(** ** The files, as the documentation of the calls describes them *)

Record FS := {
  files : gmap text text;
  fds : gmap Z (text * bool);    (** open descriptors: the file, opened for appending *)
  synced : gset text;            (** files whose contents [fsync] confirmed *)
  locked : gset Z                (** descriptors that hold the exclusive lock *)
}.

(** [Broken]: an answer contradicted the documentation, nothing is claimed any more. *)
Inductive Disk := Intact (s : FS) | Broken.

Definition with_file (p c : text) (s : FS) : FS :=
  {| files := <[p := c]> (files s); fds := fds s; synced := synced s ∖ {[p]};
     locked := locked s |}.

Definition fd_open (fd : Z) (p c : text) (app : bool) (s : FS) : FS :=
  {| files := <[p := c]> (files s); fds := <[fd := (p, app)]> (fds s);
     synced := synced s ∖ {[p]}; locked := locked s ∖ {[fd]} |}.

Definition content (s : FS) (p : text) : text := default [] (files s !! p).

(** Effect of one call with its answer; [None]: the answer is not a documented one. *)
Definition fs_effect (s : FS) (e : event fio_ret) : option FS :=
  match e with
  | Ev (Open p m) fd =>
      Some (if fd <? 0 then s else
              fd_open fd p (if bool_decide (m = Truncating) then [] else content s p)
                (negb (bool_decide (m = Truncating))) s)
  | Ev (Write fd data) (n, _) =>
      match fds s !! fd with
      | Some (p, _) => if n <=? 0 then Some s
                  else if Z.of_nat (length data) <? n then None
                  else Some (with_file p (content s p ++ take (Z.to_nat n) data) s)
      | None => None
      end
  | Ev (Fsync fd) rc =>
      match fds s !! fd with
      | Some (p, _) => Some (if rc =? 0 then {| files := files s; fds := fds s;
                                           synced := synced s ∪ {[p]}; locked := locked s |}
                            else s)
      | None => None
      end
  | Ev (Close fd) _ => Some {| files := files s; fds := delete fd (fds s);
                              synced := synced s; locked := locked s ∖ {[fd]} |}
  | Ev (Rename a b) rc =>
      if rc =? 0 then
        match files s !! a with
        | Some c => Some {| files := <[b := c]> (delete a (files s)); fds := fds s;
                            synced := synced s; locked := locked s |}
        | None => None
        end
      else Some s
  | Ev (Unlink p) rc =>
      Some (if rc =? 0 then {| files := delete p (files s); fds := fds s;
                               synced := synced s; locked := locked s |}
            else s)
  | Ev (Ftruncate fd) rc =>
      match fds s !! fd with
      | Some (p, _) => Some (if rc =? 0 then with_file p [] s else s)
      | None => None
      end
  | Ev (Fstat fd) (rc, size) =>
      match fds s !! fd with
      | Some (p, _) => if (rc =? 0) && negb (size =? Z.of_nat (length (content s p)))
                  then None else Some s
      | None => None
      end
  | Ev (Flock fd ex) (rc, _) =>
      Some {| files := files s; fds := fds s; synced := synced s;
              locked := if (rc =? 0) && ex then locked s ∪ {[fd]}
                        else if ex then locked s else locked s ∖ {[fd]} |}
  | Ev (ReadFile p limit) r =>
      match r with
      | Some (d, false) => if bool_decide (files s !! p <> None /\ d = take limit (content s p))
                           then Some s else None
      | _ => Some s
      end
  end.

(** A file opened for appending may be shared with another thread: changing it needs the
    lock. *)
Definition may_change (s : FS) (fd : Z) : bool :=
  match fds s !! fd with Some (_, true) => bool_decide (fd ∈ locked s) | _ => true end.

(** A rename moves only data that [fsync] has confirmed since its last change. *)
Definition call_ok (s : FS) (e : event fio_ret) : bool :=
  match e with
  | Ev (Rename a _) _ => bool_decide (a ∈ synced s)
  | Ev (Write fd _) _ | Ev (Ftruncate fd) _ => may_change s fd
  | _ => true
  end.

Definition fs_step (allowed : FS -> bool) (d : Disk) (e : event fio_ret) : option Disk :=
  match d with
  | Broken => Some Broken
  | Intact s =>
      if call_ok s e then
        match fs_effect s e with
        | Some s' => if allowed s' then Some (Intact s') else None
        | None => Some Broken
        end
      else None
  end.

(** At every moment the file holds its old or its new contents. *)
Definition old_or_new (path : text) (old : option text) (new : text) (s : FS) : bool :=
  bool_decide (files s !! path = old \/ files s !! path = Some new).

(** At every moment the file respects the limit and, unless it is reset, keeps what it
    had. *)
Definition bounded_log (path old : text) (reset : bool) (s : FS) : bool :=
  (reset || bool_decide (old `prefix_of` content s path)) &&
  (Z.of_nat (length (content s path)) <=? kSessionLogLimit).

Lemma broken_wp {A} allowed (p : fprog A) (Q : A -> Disk -> Prop) :
  (forall a, Q a Broken) -> wp (fs_step allowed) p Broken Q.
Proof. intros H. by apply (wp_absorbing _ Broken). Qed.

Ltac broken := intros ?; first [done | by apply broken_wp].

(** One call: its effect is allowed, and the rest is verified from there. *)
Lemma fs_call {A} allowed c (k : fio_ret c -> fprog A) s Q :
  (forall a, Q a Broken) ->
  (forall r, call_ok s (Ev c r) = true) ->
  (forall r s', fs_effect s (Ev c r) = Some s' -> allowed s' = true /\
     wp (fs_step allowed) (k r) (Intact s') Q) ->
  wp (fs_step allowed) (Call c k) (Intact s) Q.
Proof.
  intros HB Hr H. cbn [wp]. intros r. unfold fs_step at 1. rewrite Hr. destruct (fs_effect s (Ev c r)) as [s'|] eqn:E.
  - destruct (H r s' E) as [-> ?]. done.
  - by apply broken_wp.
Qed.

Lemma content_with p c s : content (with_file p c s) p = c.
Proof. unfold content, with_file; simpl. by rewrite lookup_insert_eq. Qed.

Lemma files_insert_insert p c c' s :
  files (with_file p c' (with_file p c s)) = <[p := c']> (files s).
Proof. simpl. by rewrite insert_insert_eq. Qed.

(** [s'] is [s] with [k] characters of the data appended to the file [p] that held [c0]. *)
Definition written (s' s : FS) (p c0 : text) (k : nat) (data : text) : Prop :=
  files s' = <[p := c0 ++ take k data]> (files s) /\ fds s' = fds s /\ locked s' = locked s.

Lemma written_0 s p c0 data : files s !! p = Some c0 -> written s s p c0 0 data.
Proof. intros H. unfold written. by rewrite take_0, app_nil_r, insert_id. Qed.

Lemma written_step s p c0 n k data s' :
  (n <= length data)%nat ->
  written s' (with_file p (c0 ++ take n data) s) p (c0 ++ take n data) k (drop n data) ->
  written s' s p c0 (n + k) data.
Proof.
  intros Hn (Hf & Hd & Hl). unfold written. rewrite Hf, Hd, Hl. simpl.
  rewrite insert_insert_eq, <- app_assoc.
  split; [|done]. do 2 f_equal. rewrite <- (take_drop n data) at 3.
  rewrite take_app, take_take, length_take, Nat.min_r by lia. f_equal. f_equal. lia.
Qed.

(** What the write loop does to the file behind the descriptor. *)
Lemma write_loop_spec allowed fuel fd p app data s c0 (Q : option text -> Disk -> Prop) :
  fds s !! fd = Some (p, app) -> may_change s fd = true -> files s !! p = Some c0 ->
  (forall a, Q a Broken) ->
  (forall k s', written s' s p c0 k data -> allowed s' = true) ->
  (forall k r s', written s' s p c0 k data -> (r = Some [] -> (length data <= k)%nat) ->
     Q r (Intact s')) ->
  wp (fs_step allowed) (write_loop fuel fd data) (Intact s) Q.
Proof.
  intros Hfd Hm Hc HB. revert data s c0 Hfd Hm Hc.
  induction fuel as [|f IH]; intros data s c0 Hfd Hm Hc Hall HQ.
  { destruct data; (apply (HQ 0%nat); [by apply written_0|done]). }
  destruct data as [|x data]; [by apply (HQ 0%nat); [apply written_0|]|].
  cbn [write_loop]. apply fs_call; [done|done|].
  intros [n e] s'. cbn [fs_effect]. rewrite Hfd.
  destruct (n <=? 0) eqn:En; [|destruct (_ <? n) eqn:El; [done|]].
  - intros [= <-]. split; [by apply (Hall 0%nat), written_0|]. cbn [bindp].
    destruct ((n <? 0) && (e =? EINTR)); [by apply (IH _ _ c0)|].
    by apply (HQ 0%nat); [apply written_0|].
  - intros [= <-]. assert (Hcont : content s p = c0) by (unfold content; by rewrite Hc).
    apply Z.leb_gt in En. apply Z.ltb_ge in El. rewrite Hcont. split; [by apply (Hall (Z.to_nat n))|].
    cbn [bindp]. replace (n <? 0) with false by lia.
    apply (IH _ _ (c0 ++ take (Z.to_nat n) (x :: data))); [done|done|simpl; by rewrite lookup_insert_eq|..].
    + intros k s'' H. eapply Hall, written_step; [|exact H]. lia.
    + intros k r s'' H Hr. eapply HQ; [eapply written_step; [|exact H]; lia|].
      intros ->. specialize (Hr eq_refl). rewrite length_drop in Hr. simpl in *. lia.
Qed.

Lemma pending_ne path : pending_path path <> path.
Proof.
  intros H. apply (f_equal length) in H. unfold pending_path in H. rewrite length_app in H.
  simpl in H. lia.
Qed.

(** What [atomic_write] leaves behind. *)
Definition replaced (path data : text) (s0 : FS) (r : option bool) (d : Disk) : Prop :=
  match d with
  | Broken => True
  | Intact s =>
      (forall p, p <> path -> p <> pending_path path -> files s !! p = files s0 !! p) /\
      match r with
      | Some true => files s !! path = Some data /\ files s !! pending_path path = None
      | _ => files s !! path = files s0 !! path
      end
  end.

Lemma allowed_old path old new s : files s !! path = old -> old_or_new path old new s = true.
Proof. intros H. apply bool_decide_eq_true. by left. Qed.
===============
Task directions =
Retype exactly the span of lines from the one with "(** What the" through the one with "intros Hfd Hm"; include both ends and omit the rest of the material.

Task result =
(** What the write loop does to the file behind the descriptor. *)
Lemma write_loop_spec allowed fuel fd p app data s c0 (Q : option text -> Disk -> Prop) :
  fds s !! fd = Some (p, app) -> may_change s fd = true -> files s !! p = Some c0 ->
  (forall a, Q a Broken) ->
  (forall k s', written s' s p c0 k data -> allowed s' = true) ->
  (forall k r s', written s' s p c0 k data -> (r = Some [] -> (length data <= k)%nat) ->
     Q r (Intact s')) ->
  wp (fs_step allowed) (write_loop fuel fd data) (Intact s) Q.
Proof.
  intros Hfd Hm Hc HB. revert data s c0 Hfd Hm Hc.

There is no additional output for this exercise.